## Introduction

In this paper we will show basic tools of statistical analysis solving a real world problem. Our goal is to develop a multivariate regression and explain its characteristics. The main objective is to build a multiple regression model with a large number of factors, thus defining the impact of each of them individually, as well as their impact on the cumulative simulated index. Factors included in the multiple regression, must meet the following requirements: 1. They must be numerical. If you want to include in the model a quality factor, which has no quantitative measurement, then it is necessary to make quantitative determination. 2. Factors should not be intercorrelated and even more so to be in the exact functional relationship.
Inclusion in the model factors with high intercorrelation (i.e. the correlation between the explanatory variables) can lead to undesirable consequences - the system of normal equations may be ill-conditioned and result in instability and unreliability of estimates of regression coefficients. If between the factors there is a high correlation, it is impossible to determine their effect on the isolated score and parameters of the regression equation are uninterpretable. Included in the multiple regression factors should explain the variation of the independent variable.

## Problem Statement

It is known that in past there was a real problem of racial segregation in the United States. Racial segregation in the United States is the separation of the white population of the United States from other ethnic groups (mainly blacks and Indians). Through various social barriers: separate training and education, the distinction between landing zones (white - sitting in front of) public transport and so on.

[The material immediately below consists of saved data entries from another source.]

Lemma applied_flags_after_override endpoint props inherited :
  is_public endpoint = false ->
  applied_flags endpoint props (override props inherited) = override props inherited.
Proof.
  intros Hp. unfold applied_flags. rewrite Hp. unfold override.
  destruct inherited as [a b].
  destruct (sget props "auth_required"), (sget props "admin_required"); reflexivity.
Qed.

Lemma route_visit_inv nd props f v :
  route_visit nd props f = Ok (Some v) ->
  exists endpoint s,
    sget props "endpoint" = Some endpoint /\
    sget props "method" = Some (PStr s) /\
    v = {| v_endpoint := endpoint;
           v_method := lower s;
           v_name := default (PStr "Unnamed Route") (sget nd "name");
           v_auth := auth (applied_flags endpoint props f);
           v_admin := admin (applied_flags endpoint props f) |}.
Proof.
  unfold route_visit. intros H.
  destruct (sget props "endpoint") as [ep|]; [|discriminate].
  destruct (sget props "method") as [[| | |s| |]|]; try discriminate.
  injection H as <-. eauto.
Qed.

End Applied.

(** C7.  At a route node whose endpoint is not one of the three public
    ones, the applied flags the code computes from the flags as they are
    after the local override are those flags, and they are what the
    fallback rule gives on the flags the path delivered; so the visit
    carries the same auth and admin under either reading. *)
Theorem applied_flags_fallback_equiv (nd : node) (props : sdict) (inherited : flags) (v : visit) :
  route_visit nd props (override props inherited) = Ok (Some v) ->
  is_public (v_endpoint v) = false ->
  applied_flags (v_endpoint v) props (override props inherited)
    = applied_by_fallback props inherited /\
  applied_by_fallback props inherited = override props inherited /\
  v_auth v = auth (applied_by_fallback props inherited) /\
  v_admin v = admin (applied_by_fallback props inherited) /\
  v_auth v = auth (override props inherited) /\
  v_admin v = admin (override props inherited).
Proof.
  intros Hv Hp.
  destruct (route_visit_inv _ _ _ _ Hv) as (ep & s & _ & _ & ->).
  cbn [v_endpoint v_auth v_admin] in *.
  rewrite (applied_flags_after_override _ _ _ Hp).
  rewrite <- override_fallback. repeat split; reflexivity.
Qed.

Definition admin_page : node :=
  [("id", PInt 7); ("source", PInt 1); ("name", PStr "Admin");
   ("properties", PDict [("endpoint", PStr "/admin"); ("method", PStr "GET");
                         ("admin_required", PBool true)])].

Definition admin_page_props : sdict :=
  [("endpoint", PStr "/admin"); ("method", PStr "GET"); ("admin_required", PBool true)].

Lemma applied_flags_fallback_equiv_witness :
  let inherited := {| auth := PBool true; admin := PBool false |} in
  let v := {| v_endpoint := PStr "/admin"; v_method := "get"; v_name := PStr "Admin";
              v_auth := PBool true; v_admin := PBool true |} in
  v_auth v = auth (applied_by_fallback admin_page_props inherited) /\
  v_admin v = admin (override admin_page_props inherited).
Proof.
  intros inherited v.
  pose proof (applied_flags_fallback_equiv admin_page admin_page_props inherited v
                eq_refl eq_refl) as H.
  split; [apply H | apply H].
Defined.

(** ** Global flags *)

Section Globals.

Lemma update_global_eq props g :
  cors (update_global props g) = cors g || has_key props "allowed_origins" /\
  logging (update_global props g)
    = logging g || truthy (default PNone (sget props "log_requests")).
Proof.
  unfold update_global.
  destruct (has_key props "allowed_origins"),
           (truthy (default PNone (sget props "log_requests"))); simpl;
    rewrite ?orb_true_r, ?orb_false_r; auto.
Qed.

Lemma step_globals st st' :
  step st = Ok st' ->
  (cors (globals st) = true -> cors (globals st') = true) /\
  (logging (globals st) = true -> logging (globals st') = true).
Proof.
  unfold step. destruct (queue st) as [|[c f] q].
  - intros [= <-]. auto.
  - intros H. apply visit_node_inv in H
      as (nd & props & ov & kids & _ & _ & _ & _ & _ & _ & _ & Hg & _).
    rewrite Hg. destruct (update_global_eq props (globals st)) as [-> ->].
    split; intros ->; reflexivity.
Qed.

Lemma iter_globals n : forall st st',
  iter n st = Ok st' ->
  (cors (globals st) = true -> cors (globals st') = true) /\
  (logging (globals st) = true -> logging (globals st') = true).
Proof.
  induction n as [|n IH]; intros st st' H; simpl in H.
  - injection H as <-. auto.
  - bind_case H st1 E. apply step_globals in E. apply IH in H. tauto.
Qed.

End Globals.

(** C6.  Both global flags are false before the loop.  An iteration on a
    node with properties [props] leaves [cors] as it was or-ed with
    whether [props] has the key [allowed_origins], and [logging] as it was
    or-ed with the truth value of [log_requests].  A flag that is true
    after some number of iterations is true after any larger number, and
    in what [traverse_graph] returns. *)
Theorem global_flags_monotone (nm : dict node) (ch : adjacency) (st0 : tstate) :
  init nm ch = Ok st0 ->
  globals st0 = {| cors := false; logging := false |} /\
  (forall st cur_id f q nd props st',
      queue st = (cur_id, f) :: q ->
      getitem (node_map st) cur_id = Ok nd ->
      node_props nd = Ok props ->
      step st = Ok st' ->
      cors (globals st') = cors (globals st) || has_key props "allowed_origins" /\
      logging (globals st')
        = logging (globals st) || truthy (default PNone (sget props "log_requests"))) /\
  (forall n m st st',
      n <= m -> iter n st0 = Ok st -> iter m st0 = Ok st' ->
      (cors (globals st) = true -> cors (globals st') = true) /\
      (logging (globals st) = true -> logging (globals st') = true)) /\
  (forall fuel rt g n st,
      traverse_graph fuel nm ch = Done (rt, g) -> iter n st0 = Ok st ->
      (cors (globals st) = true -> cors g = true) /\
      (logging (globals st) = true -> logging g = true)).
Proof.
  intros Hinit. split; [apply (init_inv _ _ _ Hinit)|]. split; [|split].
  - intros st cur_id f q nd props st' Hq Hnd Hprops Hstep.
    unfold step in Hstep. rewrite Hq in Hstep.
    apply visit_node_inv in Hstep
      as (nd' & props' & ov & kids & Hnd' & Hprops' & _ & _ & _ & _ & _ & Hg & _).
    rewrite Hnd in Hnd'. injection Hnd' as <-.
    rewrite Hprops in Hprops'. injection Hprops' as <-.
    rewrite Hg. apply update_global_eq.
  - intros n m st st' Hle Hn Hm.
    destruct (iter_prefix n m st0 st' Hle Hm) as (st1 & Hn' & Hrest).
    rewrite Hn in Hn'. injection Hn' as <-.
    now apply iter_globals in Hrest.
  - intros fuel rt g n st Hrun Hn.
    apply traverse_graph_inv in Hrun as (st0' & stf & Hinit' & Hf & Hq & _ & <-).
    rewrite Hinit in Hinit'. injection Hinit' as <-.
    destruct (Nat.le_ge_cases n fuel) as [Hle|Hge].
    + destruct (iter_prefix n fuel st0 stf Hle Hf) as (st1 & Hn' & Hrest).
      rewrite Hn in Hn'. injection Hn' as <-.
      now apply iter_globals in Hrest.
    + destruct (iter_prefix fuel n st0 st Hge Hn) as (st1 & Hf' & Hrest).
      rewrite Hf in Hf'. injection Hf' as <-.
      rewrite iter_done in Hrest by exact Hq. injection Hrest as <-. auto.
Qed.

(** A small configuration used to exercise the statements: an entry node
    that requires authentication and allows cross-origin requests, two
    branches under it, one of which lifts the requirement and logs, a
    node both branches lead to, and a login route below it. *)
Definition demo_nodes : list node :=
  [ [("id", PInt 1); ("source", PNone); ("target", PList [PInt 2; PInt 3]);
     ("properties", PDict [("type", PStr "entry"); ("allowed_origins", PList [PStr "*"]);
                           ("auth_required", PBool true)])];
    [("id", PInt 2); ("source", PInt 1); ("target", PInt 4); ("name", PStr "User");
     ("properties", PDict [("endpoint", PStr "/user"); ("method", PStr "GET")])];
    [("id", PInt 3); ("source", PInt 1); ("target", PList [PInt 4]);
     ("properties", PDict [("auth_required", PBool false); ("log_requests", PBool true);
                           ("endpoint", PStr "/home"); ("method", PStr "Get")])];
    [("id", PInt 4); ("source", PInt 2); ("target", PInt 5); ("name", PStr "News");
     ("properties", PDict [("endpoint", PStr "/news"); ("method", PStr "POST")])];
    [("id", PInt 5); ("source", PInt 4); ("name", PStr "Login");
     ("properties", PDict [("endpoint", PStr "/login"); ("method", PStr "POST");
                           ("admin_required", PBool true)])] ].

Definition demo_node_map : dict node :=
  Eval vm_compute in
    match build_graph demo_nodes with Ok (nm, _) => nm | Raise _ => [] end.

Definition demo_children : adjacency :=
  Eval vm_compute in
    match build_graph demo_nodes with Ok (_, ch) => ch | Raise _ => [] end.

Definition demo_init : tstate :=
  Eval vm_compute in
    match init demo_node_map demo_children with
    | Ok st => st
    | Raise _ => {| node_map := []; children := []; routes := [];
                    globals := {| cors := false; logging := false |}; queue := [] |}
    end.

Example demo_build : build_graph demo_nodes = Ok (demo_node_map, demo_children).
Proof. reflexivity. Qed.

Definition demo_route_table : dict route :=
  [ (PStr "/user", {| method := "get"; name := PStr "User";
                      r_auth := PBool true; r_admin := PBool false |});
    (PStr "/home", {| method := "get"; name := PStr "Unnamed Route";
                      r_auth := PBool false; r_admin := PBool false |});
    (PStr "/news", {| method := "post"; name := PStr "News";
                      r_auth := PBool true; r_admin := PBool false |});
    (PStr "/login", {| method := "post"; name := PStr "Login";
                       r_auth := PBool false; r_admin := PBool false |}) ].

Definition demo_globals : global_flags := {| cors := true; logging := true |}.

Example demo_routes :
  traverse_graph 10 demo_node_map demo_children = Done (demo_route_table, demo_globals).
Proof. vm_compute. reflexivity. Qed.

(** The state after the entry node was visited, and after the queue ran
    empty. *)
Definition demo_after_entry : tstate :=
  Eval vm_compute in
    match iter 1 demo_init with Ok st => st | Raise _ => demo_init end.

Definition demo_final : tstate :=
  Eval vm_compute in
    match iter 7 demo_init with Ok st => st | Raise _ => demo_init end.

Lemma global_flags_monotone_witness :
  globals demo_init = {| cors := false; logging := false |} /\
  cors (globals demo_after_entry) = true /\
  cors (globals demo_final) = true.
Proof.
  destruct (global_flags_monotone demo_node_map demo_children demo_init)
    as (H0 & _ & Hmono & _).
  { vm_compute. reflexivity. }
  split; [exact H0|]. split; [reflexivity|].
  destruct (Hmono 1 7 demo_after_entry demo_final) as [Hcors _].
  - lia.
  - vm_compute. reflexivity.
  - vm_compute. reflexivity.
  - apply Hcors. reflexivity.
Defined.

(** ** Public endpoints *)

Section Public.

(** Every record stored under a public endpoint is open. *)
Definition public_open (rs : dict route) : Prop :=
  forall k r, In (k, r) rs -> is_public k = true ->
              r_auth r = PBool false /\ r_admin r = PBool false.

Lemma is_public_key_eqb k k' :
  key_eqb k k' = true -> is_public k = true -> k' = k.
Proof.
  intros Hk Hp. destruct k; try discriminate.
  apply key_eqb_spec in Hk as (h & Hh & Hh').
  destruct k'; simpl in *; try destruct b; congruence.
Qed.

Lemma dict_find_In {V} (d : dict V) k v :
  dict_find d k = Some v -> exists k', In (k', v) d /\ key_eqb k' k = true.
Proof.
  induction d as [|[k0 v0] d IH]; simpl; [discriminate|].
  destruct (key_eqb k0 k) eqn:E.
  - intros [= ->]. exists k0. auto.
  - intros H. destruct (IH H) as (k' & Hin & Hk). exists k'. auto.
Qed.

Lemma In_dict_set {V} (d : dict V) k v k' v' :
  In (k', v') (dict_set d k v) ->
  In (k', v') d \/ (v' = v /\ (k' = k \/ key_eqb k' k = true)).
Proof.
  induction d as [|[k0 v0] d IH]; simpl.
  - intros [[= <- <-]|[]]. auto.
  - destruct (key_eqb k0 k) eqn:E; simpl.
    + intros [[= <- <-]|H]; auto.
    + intros [H|H]; auto. destruct (IH H); auto.
Qed.

Lemma applied_flags_public endpoint props f :
  is_public endpoint = true ->
  applied_flags endpoint props f = {| auth := PBool false; admin := PBool false |}.
Proof. unfold applied_flags. now intros ->. Qed.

## Nowadays, racial segregation is legislatively abolished, but it is believed that some of its manifestations are found today.

It is believed that racial segregation There exists to this day. The report of the Project for Civil Rights at Harvard University in 2006, Professor Gary Orfild said: "The level of segregation in the country rose to the level of the late 1960s. We lost almost all of the progress made during the abolition of segregation in urban communities” (Hurst, C., 2007).
Also, the last report of the American Bureau of Investigation says that in the past year, almost 50% of crimes due to intolerance were committed racist. In most other cases, victims of violence are based on religion or sexual orientation.
According to FBI Hate Crime statistics, in 49.3% of cases the offender assaulted the victim because of her race. 20.2% of the victims were different non-standard sexual orientation, almost 17% belonged to another religion and 11.4% were victims of ethnic discrimination.
In addition, this year's report agency for the first time included such categories of malicious motives as hatred towards persons of a particular sex - an indicator for victims of such crimes was 0.5%.
As for the race of criminals, from the 5814 Identification of 52.4% were white, and 24.3% - blacks. Police were able to establish age in 2527 for crimes of hatred and prejudice, of which the majority - 68% - were adults.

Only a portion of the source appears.